_THE PROBLEM_
Answer with a number only: how many lines of the entries below contain the word "specification"?

═════ DATASET RECORDS ═════

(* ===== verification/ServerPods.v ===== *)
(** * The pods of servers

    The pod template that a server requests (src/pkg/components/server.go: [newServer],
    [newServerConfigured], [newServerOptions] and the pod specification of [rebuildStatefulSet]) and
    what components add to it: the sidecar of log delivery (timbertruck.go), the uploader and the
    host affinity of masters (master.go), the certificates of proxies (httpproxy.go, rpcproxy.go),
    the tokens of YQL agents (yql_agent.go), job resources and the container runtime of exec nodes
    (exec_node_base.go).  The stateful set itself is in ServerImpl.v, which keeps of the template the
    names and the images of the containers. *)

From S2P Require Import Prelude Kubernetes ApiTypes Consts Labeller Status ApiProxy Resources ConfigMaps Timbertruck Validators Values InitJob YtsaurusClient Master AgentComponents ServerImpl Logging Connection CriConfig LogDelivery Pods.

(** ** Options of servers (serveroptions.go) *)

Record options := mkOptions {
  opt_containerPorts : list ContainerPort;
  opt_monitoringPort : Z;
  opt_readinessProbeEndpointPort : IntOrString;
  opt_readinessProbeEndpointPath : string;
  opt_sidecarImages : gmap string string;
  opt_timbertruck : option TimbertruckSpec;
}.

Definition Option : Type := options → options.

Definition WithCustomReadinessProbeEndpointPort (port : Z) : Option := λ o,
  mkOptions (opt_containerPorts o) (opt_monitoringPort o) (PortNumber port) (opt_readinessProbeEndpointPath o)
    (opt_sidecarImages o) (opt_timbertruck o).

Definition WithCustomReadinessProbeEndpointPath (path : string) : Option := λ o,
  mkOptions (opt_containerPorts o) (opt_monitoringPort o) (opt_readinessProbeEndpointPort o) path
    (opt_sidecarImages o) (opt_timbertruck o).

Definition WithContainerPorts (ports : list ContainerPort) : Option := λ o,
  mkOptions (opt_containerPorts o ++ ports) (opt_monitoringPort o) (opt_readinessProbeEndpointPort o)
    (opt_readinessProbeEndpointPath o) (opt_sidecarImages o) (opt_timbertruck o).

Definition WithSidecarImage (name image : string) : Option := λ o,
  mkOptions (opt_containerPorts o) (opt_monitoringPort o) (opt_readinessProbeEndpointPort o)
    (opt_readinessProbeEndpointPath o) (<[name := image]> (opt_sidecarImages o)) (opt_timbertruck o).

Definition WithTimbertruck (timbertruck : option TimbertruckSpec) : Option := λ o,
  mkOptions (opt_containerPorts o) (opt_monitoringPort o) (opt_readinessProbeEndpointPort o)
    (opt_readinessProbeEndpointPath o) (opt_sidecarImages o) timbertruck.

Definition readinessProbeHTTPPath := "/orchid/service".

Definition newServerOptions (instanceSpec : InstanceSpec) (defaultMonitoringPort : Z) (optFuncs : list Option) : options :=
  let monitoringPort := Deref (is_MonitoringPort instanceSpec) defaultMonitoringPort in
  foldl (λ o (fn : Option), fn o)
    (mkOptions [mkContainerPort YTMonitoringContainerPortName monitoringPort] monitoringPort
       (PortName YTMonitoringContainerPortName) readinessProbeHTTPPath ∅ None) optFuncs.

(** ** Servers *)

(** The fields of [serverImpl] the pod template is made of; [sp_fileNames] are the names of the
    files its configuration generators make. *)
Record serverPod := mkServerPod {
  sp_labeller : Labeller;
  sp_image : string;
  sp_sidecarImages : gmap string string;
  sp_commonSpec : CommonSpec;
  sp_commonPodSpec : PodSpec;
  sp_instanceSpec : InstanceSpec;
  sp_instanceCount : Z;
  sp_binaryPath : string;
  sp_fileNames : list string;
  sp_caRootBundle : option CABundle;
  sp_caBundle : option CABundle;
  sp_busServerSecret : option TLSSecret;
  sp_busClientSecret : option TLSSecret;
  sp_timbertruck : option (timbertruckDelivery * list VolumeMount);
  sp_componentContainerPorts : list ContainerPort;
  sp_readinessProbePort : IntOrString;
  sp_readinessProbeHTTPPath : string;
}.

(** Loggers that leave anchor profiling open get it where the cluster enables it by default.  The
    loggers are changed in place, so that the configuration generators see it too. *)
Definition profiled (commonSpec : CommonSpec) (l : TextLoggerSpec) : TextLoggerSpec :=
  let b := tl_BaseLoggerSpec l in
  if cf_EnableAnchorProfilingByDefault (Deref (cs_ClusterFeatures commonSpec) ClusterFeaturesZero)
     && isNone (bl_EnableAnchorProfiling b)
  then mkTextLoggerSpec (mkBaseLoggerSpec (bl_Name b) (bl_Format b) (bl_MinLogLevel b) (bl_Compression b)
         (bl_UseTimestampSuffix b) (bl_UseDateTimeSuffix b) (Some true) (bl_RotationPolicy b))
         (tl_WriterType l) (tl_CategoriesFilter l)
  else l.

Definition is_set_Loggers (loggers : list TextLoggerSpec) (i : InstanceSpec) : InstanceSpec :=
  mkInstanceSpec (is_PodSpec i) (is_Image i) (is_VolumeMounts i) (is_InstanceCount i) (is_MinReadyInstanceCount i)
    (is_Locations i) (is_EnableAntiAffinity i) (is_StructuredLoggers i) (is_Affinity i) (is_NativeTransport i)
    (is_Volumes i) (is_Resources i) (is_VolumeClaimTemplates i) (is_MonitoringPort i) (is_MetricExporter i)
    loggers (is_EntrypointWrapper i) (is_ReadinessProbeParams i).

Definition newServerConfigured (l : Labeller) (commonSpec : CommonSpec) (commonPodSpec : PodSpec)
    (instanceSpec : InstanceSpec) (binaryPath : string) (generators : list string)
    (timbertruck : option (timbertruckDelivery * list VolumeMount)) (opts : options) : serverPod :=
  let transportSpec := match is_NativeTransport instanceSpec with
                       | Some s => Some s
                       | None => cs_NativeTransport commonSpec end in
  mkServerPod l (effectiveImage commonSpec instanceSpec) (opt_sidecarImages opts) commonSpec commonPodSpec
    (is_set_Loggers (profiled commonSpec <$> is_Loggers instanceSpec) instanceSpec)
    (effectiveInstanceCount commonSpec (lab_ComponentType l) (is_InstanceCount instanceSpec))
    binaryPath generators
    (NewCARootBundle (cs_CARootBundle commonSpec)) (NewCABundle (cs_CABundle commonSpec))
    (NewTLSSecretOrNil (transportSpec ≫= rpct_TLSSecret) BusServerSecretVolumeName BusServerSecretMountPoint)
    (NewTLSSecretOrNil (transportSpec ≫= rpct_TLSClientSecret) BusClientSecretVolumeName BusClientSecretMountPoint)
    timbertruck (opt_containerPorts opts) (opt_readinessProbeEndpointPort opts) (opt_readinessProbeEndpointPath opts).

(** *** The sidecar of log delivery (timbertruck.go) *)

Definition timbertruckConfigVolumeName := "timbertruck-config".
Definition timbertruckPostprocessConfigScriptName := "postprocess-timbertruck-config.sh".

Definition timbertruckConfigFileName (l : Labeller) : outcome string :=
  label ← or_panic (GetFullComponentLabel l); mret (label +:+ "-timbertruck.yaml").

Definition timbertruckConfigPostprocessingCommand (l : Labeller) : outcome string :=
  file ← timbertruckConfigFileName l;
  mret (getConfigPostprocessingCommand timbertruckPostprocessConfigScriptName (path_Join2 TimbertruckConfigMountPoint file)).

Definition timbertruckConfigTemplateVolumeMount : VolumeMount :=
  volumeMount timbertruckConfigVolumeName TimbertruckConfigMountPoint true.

═════
═════ DATASET RECORDS ═════

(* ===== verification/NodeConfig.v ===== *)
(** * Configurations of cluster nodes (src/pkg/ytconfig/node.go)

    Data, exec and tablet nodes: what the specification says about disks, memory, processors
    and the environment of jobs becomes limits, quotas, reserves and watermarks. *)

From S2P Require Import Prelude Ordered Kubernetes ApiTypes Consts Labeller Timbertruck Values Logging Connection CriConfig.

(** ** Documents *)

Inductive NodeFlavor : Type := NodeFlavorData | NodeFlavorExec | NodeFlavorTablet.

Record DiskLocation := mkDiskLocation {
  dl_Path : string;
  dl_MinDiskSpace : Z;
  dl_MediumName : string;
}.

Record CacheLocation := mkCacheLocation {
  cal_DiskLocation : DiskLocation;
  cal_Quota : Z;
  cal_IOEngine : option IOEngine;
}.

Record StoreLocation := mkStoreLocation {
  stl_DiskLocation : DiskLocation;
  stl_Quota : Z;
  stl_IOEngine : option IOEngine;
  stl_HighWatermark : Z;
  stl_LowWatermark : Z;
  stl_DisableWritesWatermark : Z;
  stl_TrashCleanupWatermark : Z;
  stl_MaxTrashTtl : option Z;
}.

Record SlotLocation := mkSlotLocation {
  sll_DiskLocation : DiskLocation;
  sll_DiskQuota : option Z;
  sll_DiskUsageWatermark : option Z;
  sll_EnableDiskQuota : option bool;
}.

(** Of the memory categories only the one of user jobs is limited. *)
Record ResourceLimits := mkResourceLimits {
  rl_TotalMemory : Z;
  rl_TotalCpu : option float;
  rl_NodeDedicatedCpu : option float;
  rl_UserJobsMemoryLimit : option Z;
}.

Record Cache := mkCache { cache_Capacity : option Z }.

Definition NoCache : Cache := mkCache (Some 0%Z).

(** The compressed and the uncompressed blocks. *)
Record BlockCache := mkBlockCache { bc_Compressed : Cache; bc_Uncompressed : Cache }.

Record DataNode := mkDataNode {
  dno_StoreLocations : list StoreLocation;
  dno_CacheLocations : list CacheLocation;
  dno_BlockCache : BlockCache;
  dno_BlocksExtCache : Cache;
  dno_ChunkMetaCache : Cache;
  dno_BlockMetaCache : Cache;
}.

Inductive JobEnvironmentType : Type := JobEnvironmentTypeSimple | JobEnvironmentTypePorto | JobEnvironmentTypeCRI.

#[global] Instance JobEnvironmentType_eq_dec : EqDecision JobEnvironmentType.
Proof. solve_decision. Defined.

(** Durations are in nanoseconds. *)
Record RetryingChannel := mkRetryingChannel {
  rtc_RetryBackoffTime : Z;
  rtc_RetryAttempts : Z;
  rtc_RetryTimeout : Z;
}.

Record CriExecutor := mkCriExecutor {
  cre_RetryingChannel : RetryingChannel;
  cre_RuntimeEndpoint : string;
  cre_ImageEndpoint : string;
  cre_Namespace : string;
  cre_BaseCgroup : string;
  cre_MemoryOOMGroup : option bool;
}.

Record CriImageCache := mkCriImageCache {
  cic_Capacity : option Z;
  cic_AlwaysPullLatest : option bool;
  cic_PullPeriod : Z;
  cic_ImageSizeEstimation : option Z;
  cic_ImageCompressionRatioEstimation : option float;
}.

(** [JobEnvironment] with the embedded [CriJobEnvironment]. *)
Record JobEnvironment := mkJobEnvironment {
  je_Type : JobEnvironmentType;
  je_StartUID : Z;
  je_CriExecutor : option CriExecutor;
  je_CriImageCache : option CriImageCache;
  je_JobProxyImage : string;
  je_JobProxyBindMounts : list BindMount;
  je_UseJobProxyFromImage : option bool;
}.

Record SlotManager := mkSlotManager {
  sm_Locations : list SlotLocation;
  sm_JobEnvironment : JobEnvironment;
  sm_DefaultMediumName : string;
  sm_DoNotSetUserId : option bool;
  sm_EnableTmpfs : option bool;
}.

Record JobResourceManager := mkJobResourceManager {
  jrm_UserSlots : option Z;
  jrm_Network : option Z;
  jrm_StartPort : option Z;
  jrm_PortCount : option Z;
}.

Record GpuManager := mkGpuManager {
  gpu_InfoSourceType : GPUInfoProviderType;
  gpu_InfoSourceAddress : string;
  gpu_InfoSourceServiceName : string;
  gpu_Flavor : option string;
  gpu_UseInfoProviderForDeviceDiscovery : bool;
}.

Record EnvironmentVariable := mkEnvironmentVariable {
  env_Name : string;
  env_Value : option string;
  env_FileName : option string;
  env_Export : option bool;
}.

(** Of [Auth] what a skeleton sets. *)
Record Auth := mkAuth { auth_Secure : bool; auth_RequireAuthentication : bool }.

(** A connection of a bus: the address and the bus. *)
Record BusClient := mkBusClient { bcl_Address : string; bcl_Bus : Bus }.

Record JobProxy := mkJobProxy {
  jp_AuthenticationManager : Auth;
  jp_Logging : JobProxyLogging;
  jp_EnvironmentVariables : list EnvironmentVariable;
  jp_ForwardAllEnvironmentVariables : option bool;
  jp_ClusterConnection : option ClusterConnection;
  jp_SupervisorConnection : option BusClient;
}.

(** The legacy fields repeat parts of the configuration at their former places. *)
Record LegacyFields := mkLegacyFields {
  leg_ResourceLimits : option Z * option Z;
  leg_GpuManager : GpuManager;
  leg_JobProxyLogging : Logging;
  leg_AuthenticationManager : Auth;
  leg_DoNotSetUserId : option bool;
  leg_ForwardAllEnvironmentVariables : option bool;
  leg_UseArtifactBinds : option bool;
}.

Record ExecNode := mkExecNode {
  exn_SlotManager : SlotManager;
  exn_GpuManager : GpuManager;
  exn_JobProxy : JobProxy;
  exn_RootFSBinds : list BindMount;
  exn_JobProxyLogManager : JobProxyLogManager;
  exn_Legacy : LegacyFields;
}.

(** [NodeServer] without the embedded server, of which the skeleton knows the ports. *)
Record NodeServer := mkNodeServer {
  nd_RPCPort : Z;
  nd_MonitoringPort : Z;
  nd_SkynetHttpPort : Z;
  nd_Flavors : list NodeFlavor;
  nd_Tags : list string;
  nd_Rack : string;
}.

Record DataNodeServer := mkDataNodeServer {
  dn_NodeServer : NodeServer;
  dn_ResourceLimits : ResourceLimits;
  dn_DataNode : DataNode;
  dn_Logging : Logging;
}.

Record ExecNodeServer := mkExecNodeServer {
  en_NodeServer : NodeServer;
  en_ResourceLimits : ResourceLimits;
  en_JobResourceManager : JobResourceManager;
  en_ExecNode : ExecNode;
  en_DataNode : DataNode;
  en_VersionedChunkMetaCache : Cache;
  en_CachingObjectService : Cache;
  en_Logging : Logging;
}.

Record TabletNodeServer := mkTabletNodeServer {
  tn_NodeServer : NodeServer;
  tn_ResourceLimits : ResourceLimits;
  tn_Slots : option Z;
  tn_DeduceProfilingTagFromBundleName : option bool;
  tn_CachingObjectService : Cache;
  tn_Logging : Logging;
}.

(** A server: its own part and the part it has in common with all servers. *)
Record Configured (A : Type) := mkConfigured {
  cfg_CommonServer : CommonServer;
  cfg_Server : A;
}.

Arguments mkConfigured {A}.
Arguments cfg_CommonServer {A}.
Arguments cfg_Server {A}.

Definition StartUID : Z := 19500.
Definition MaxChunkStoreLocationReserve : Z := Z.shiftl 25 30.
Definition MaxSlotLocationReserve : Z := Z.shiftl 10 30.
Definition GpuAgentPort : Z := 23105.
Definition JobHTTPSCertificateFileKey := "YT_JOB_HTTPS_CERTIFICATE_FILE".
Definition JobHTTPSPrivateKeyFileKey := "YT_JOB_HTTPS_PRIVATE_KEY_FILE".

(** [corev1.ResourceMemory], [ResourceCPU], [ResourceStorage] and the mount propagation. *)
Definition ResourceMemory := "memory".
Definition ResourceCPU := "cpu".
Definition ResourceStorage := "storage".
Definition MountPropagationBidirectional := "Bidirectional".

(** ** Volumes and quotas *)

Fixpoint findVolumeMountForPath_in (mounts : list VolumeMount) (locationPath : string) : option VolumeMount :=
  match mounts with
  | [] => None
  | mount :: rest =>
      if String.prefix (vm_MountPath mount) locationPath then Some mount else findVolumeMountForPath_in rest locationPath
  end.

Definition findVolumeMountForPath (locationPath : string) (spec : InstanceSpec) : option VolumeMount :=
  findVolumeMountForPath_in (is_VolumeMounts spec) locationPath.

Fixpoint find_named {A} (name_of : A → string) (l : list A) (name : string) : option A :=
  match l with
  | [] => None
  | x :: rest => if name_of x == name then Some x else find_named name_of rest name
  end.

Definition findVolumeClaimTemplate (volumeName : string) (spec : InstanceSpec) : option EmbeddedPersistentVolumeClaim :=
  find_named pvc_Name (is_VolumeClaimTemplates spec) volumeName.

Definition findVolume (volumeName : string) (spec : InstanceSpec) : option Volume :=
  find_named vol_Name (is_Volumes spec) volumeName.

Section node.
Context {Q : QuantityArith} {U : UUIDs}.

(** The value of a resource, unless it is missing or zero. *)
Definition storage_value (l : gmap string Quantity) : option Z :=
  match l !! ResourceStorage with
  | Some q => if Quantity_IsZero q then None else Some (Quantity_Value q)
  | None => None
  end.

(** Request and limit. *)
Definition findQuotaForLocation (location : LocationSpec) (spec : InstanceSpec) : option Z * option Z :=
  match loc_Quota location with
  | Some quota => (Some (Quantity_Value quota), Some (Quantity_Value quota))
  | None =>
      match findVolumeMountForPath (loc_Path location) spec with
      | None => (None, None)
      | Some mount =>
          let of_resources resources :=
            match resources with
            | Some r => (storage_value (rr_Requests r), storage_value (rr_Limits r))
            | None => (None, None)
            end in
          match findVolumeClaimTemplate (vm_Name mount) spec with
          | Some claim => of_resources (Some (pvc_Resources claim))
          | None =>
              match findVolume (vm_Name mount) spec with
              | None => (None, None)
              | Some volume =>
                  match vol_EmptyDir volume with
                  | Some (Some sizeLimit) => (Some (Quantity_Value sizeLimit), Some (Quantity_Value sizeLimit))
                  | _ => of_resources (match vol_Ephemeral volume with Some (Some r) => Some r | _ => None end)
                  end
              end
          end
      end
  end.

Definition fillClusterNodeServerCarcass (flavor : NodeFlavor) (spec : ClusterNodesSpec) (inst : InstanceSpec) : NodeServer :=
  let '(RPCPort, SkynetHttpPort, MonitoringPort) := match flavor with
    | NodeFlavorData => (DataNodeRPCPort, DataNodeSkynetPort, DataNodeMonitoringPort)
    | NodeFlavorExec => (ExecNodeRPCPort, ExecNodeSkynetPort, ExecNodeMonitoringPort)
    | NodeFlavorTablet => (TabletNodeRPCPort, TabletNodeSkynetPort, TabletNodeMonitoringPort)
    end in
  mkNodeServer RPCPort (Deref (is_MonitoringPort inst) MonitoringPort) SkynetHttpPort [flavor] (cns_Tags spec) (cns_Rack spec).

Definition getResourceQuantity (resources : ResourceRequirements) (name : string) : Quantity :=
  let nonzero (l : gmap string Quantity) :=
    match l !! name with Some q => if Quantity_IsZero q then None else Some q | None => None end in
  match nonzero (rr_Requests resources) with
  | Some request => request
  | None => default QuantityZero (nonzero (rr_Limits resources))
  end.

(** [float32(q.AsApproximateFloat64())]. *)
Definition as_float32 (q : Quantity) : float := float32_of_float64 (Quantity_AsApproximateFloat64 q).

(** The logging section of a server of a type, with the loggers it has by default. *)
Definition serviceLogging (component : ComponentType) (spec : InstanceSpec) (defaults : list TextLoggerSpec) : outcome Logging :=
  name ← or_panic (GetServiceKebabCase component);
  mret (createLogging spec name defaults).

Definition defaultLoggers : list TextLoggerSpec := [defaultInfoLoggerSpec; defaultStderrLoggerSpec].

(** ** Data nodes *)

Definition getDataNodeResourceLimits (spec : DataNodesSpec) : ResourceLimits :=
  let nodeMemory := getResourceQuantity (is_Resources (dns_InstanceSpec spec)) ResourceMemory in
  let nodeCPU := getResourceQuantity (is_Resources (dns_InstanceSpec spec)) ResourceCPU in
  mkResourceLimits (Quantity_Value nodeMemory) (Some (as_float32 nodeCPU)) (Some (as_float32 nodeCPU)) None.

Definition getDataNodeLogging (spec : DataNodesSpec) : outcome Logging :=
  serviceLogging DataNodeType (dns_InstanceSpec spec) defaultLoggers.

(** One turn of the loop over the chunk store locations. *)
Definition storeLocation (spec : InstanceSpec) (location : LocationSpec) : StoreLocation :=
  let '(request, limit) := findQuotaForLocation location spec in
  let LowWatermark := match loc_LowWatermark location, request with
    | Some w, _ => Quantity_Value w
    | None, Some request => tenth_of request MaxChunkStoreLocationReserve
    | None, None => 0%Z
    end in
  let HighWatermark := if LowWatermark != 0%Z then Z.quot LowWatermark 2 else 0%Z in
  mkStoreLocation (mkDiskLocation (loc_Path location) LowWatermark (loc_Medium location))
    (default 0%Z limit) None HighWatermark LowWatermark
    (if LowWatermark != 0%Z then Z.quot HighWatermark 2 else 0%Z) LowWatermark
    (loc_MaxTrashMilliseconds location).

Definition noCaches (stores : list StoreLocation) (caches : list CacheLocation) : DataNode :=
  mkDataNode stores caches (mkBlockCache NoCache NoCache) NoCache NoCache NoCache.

═════
═════ DATASET RECORDS ═════

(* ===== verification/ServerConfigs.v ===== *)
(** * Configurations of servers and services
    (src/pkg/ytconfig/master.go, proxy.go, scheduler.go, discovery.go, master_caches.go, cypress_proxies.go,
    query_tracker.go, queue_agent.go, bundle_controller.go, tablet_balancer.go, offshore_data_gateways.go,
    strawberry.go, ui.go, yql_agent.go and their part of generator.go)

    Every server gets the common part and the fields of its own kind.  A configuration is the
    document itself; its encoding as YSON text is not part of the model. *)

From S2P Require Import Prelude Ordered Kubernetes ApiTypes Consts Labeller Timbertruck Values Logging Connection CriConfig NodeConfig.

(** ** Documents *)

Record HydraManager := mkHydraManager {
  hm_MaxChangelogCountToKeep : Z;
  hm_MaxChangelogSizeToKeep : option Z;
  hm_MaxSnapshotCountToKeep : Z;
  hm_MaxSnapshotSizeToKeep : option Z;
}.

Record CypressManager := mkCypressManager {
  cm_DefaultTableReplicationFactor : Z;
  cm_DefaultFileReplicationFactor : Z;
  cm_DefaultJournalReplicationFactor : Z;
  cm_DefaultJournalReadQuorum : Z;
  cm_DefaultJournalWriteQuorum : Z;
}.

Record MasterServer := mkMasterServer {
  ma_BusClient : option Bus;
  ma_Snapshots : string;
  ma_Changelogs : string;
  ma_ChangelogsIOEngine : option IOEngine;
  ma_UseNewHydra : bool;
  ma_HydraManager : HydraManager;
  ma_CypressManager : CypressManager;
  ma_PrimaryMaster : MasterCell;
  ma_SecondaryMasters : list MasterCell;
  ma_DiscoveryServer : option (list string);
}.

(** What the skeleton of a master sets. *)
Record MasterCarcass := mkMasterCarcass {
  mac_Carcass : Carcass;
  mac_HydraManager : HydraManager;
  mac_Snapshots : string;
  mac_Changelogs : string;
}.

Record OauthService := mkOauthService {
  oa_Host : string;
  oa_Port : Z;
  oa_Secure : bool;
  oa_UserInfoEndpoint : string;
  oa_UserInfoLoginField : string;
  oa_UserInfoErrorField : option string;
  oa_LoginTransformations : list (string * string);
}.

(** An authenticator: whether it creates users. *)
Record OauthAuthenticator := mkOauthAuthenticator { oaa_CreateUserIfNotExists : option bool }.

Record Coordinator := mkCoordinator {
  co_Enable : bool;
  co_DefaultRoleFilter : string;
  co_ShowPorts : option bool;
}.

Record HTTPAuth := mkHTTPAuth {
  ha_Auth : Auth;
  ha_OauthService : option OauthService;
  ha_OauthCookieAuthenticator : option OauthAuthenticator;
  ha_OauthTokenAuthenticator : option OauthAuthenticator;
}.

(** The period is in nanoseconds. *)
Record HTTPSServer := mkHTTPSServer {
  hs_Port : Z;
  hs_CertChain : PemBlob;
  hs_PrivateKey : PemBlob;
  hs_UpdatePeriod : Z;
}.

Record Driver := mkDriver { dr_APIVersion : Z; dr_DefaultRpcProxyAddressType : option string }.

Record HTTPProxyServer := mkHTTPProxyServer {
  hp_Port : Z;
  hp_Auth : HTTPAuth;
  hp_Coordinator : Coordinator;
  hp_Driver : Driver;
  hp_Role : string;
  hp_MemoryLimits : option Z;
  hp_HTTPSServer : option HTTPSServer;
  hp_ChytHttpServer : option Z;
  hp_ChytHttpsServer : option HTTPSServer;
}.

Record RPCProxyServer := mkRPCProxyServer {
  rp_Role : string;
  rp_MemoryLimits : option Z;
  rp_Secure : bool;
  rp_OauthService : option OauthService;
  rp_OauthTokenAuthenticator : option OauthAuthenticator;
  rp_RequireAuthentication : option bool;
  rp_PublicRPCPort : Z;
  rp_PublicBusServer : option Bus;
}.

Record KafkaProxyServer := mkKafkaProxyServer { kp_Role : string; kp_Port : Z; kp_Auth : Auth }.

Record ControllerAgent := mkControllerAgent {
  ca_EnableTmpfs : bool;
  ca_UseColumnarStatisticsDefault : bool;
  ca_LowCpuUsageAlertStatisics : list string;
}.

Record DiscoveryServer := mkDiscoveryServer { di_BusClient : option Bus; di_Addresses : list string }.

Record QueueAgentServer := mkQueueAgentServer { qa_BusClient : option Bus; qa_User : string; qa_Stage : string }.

═════

_SOLUTION TO THIS EXERCISE_
2